- _YOUR GOAL_: Please return, with no alterations, the lines below from the very first through the one that contains "else if role =? Roles_value PhoneRole".
+++ INPUT MATERIAL +++
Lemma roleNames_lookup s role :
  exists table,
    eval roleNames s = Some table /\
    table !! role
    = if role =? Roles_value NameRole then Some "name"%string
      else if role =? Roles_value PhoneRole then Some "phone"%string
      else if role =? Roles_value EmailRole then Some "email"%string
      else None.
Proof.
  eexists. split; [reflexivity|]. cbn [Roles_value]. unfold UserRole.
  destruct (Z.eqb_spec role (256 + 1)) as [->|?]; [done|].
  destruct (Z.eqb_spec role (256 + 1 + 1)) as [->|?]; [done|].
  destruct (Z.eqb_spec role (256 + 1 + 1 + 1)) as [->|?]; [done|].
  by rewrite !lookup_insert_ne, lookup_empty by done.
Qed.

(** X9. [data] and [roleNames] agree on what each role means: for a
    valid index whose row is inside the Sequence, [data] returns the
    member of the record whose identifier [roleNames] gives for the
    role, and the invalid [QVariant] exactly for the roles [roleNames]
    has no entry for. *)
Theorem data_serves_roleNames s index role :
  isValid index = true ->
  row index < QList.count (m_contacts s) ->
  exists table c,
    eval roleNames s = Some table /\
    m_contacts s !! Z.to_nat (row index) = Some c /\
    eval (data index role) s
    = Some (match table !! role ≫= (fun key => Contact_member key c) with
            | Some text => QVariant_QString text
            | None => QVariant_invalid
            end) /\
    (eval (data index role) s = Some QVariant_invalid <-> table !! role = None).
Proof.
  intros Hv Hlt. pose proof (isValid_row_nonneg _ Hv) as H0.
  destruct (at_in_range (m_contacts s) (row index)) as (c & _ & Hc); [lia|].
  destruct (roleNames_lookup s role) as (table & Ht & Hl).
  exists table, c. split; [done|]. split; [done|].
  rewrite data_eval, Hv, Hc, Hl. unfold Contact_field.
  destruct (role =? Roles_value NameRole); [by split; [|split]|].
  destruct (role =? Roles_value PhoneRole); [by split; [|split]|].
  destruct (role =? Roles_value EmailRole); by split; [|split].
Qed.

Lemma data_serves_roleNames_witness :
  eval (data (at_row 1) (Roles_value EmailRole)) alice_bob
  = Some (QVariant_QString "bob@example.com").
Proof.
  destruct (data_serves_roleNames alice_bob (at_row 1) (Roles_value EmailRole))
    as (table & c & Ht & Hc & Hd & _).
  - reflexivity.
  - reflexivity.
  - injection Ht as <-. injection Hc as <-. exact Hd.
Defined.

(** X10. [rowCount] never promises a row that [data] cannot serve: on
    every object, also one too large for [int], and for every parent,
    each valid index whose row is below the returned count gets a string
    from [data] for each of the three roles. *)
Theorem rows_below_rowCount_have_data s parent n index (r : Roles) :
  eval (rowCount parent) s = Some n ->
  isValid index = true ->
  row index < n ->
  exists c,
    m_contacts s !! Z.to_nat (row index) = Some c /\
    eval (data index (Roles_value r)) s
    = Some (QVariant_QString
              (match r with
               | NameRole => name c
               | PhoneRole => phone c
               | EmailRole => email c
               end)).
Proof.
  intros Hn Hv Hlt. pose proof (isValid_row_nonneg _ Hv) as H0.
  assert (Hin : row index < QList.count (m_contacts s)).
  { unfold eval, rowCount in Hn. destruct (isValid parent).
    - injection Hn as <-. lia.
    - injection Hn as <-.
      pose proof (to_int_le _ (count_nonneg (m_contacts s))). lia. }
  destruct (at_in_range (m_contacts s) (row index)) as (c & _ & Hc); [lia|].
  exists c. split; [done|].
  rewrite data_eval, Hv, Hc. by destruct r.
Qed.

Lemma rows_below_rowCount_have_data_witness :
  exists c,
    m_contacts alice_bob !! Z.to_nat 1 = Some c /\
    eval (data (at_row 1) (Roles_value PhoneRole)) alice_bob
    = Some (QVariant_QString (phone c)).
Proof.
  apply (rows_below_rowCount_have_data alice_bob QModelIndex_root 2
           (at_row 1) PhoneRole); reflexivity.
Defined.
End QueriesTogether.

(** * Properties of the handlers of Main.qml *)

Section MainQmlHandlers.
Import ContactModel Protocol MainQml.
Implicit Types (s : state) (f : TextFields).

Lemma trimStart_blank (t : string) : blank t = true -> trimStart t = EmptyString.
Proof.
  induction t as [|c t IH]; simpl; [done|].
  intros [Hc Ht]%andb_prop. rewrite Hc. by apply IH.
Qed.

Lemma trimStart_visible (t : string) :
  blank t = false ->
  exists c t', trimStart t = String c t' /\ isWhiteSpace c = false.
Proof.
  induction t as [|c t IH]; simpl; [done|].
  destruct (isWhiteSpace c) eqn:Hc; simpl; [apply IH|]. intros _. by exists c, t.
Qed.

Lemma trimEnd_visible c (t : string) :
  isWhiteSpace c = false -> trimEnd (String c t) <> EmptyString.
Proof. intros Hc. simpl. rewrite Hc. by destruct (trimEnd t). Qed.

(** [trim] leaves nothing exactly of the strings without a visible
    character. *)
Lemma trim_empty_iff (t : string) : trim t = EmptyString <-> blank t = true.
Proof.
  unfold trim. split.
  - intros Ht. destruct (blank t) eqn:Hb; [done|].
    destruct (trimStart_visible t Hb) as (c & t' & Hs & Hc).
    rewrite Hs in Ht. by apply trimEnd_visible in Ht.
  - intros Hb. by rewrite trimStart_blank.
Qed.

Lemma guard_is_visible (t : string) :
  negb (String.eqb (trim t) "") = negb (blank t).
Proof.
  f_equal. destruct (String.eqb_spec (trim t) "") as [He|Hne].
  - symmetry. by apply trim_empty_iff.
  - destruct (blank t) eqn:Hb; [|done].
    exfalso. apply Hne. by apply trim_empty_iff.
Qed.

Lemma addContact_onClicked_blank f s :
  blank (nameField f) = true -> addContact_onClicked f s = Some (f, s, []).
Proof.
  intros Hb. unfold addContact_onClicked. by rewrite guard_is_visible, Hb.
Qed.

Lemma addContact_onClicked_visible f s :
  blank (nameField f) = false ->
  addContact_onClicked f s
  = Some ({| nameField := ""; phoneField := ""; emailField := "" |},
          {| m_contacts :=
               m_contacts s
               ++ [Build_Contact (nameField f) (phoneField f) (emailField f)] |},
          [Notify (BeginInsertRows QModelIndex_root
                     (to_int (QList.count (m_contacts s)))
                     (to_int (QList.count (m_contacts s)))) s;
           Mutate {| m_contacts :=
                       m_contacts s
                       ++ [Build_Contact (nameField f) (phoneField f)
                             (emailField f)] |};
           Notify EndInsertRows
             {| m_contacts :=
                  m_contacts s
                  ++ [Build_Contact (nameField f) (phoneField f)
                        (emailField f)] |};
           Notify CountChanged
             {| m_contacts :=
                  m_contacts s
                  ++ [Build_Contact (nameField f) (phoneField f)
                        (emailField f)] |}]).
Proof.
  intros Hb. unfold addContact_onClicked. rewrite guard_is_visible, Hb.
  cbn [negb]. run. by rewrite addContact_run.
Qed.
+++
- _ANSWER TO THE EXERCISE_:
Lemma roleNames_lookup s role :
  exists table,
    eval roleNames s = Some table /\
    table !! role
    = if role =? Roles_value NameRole then Some "name"%string
      else if role =? Roles_value PhoneRole then Some "phone"%string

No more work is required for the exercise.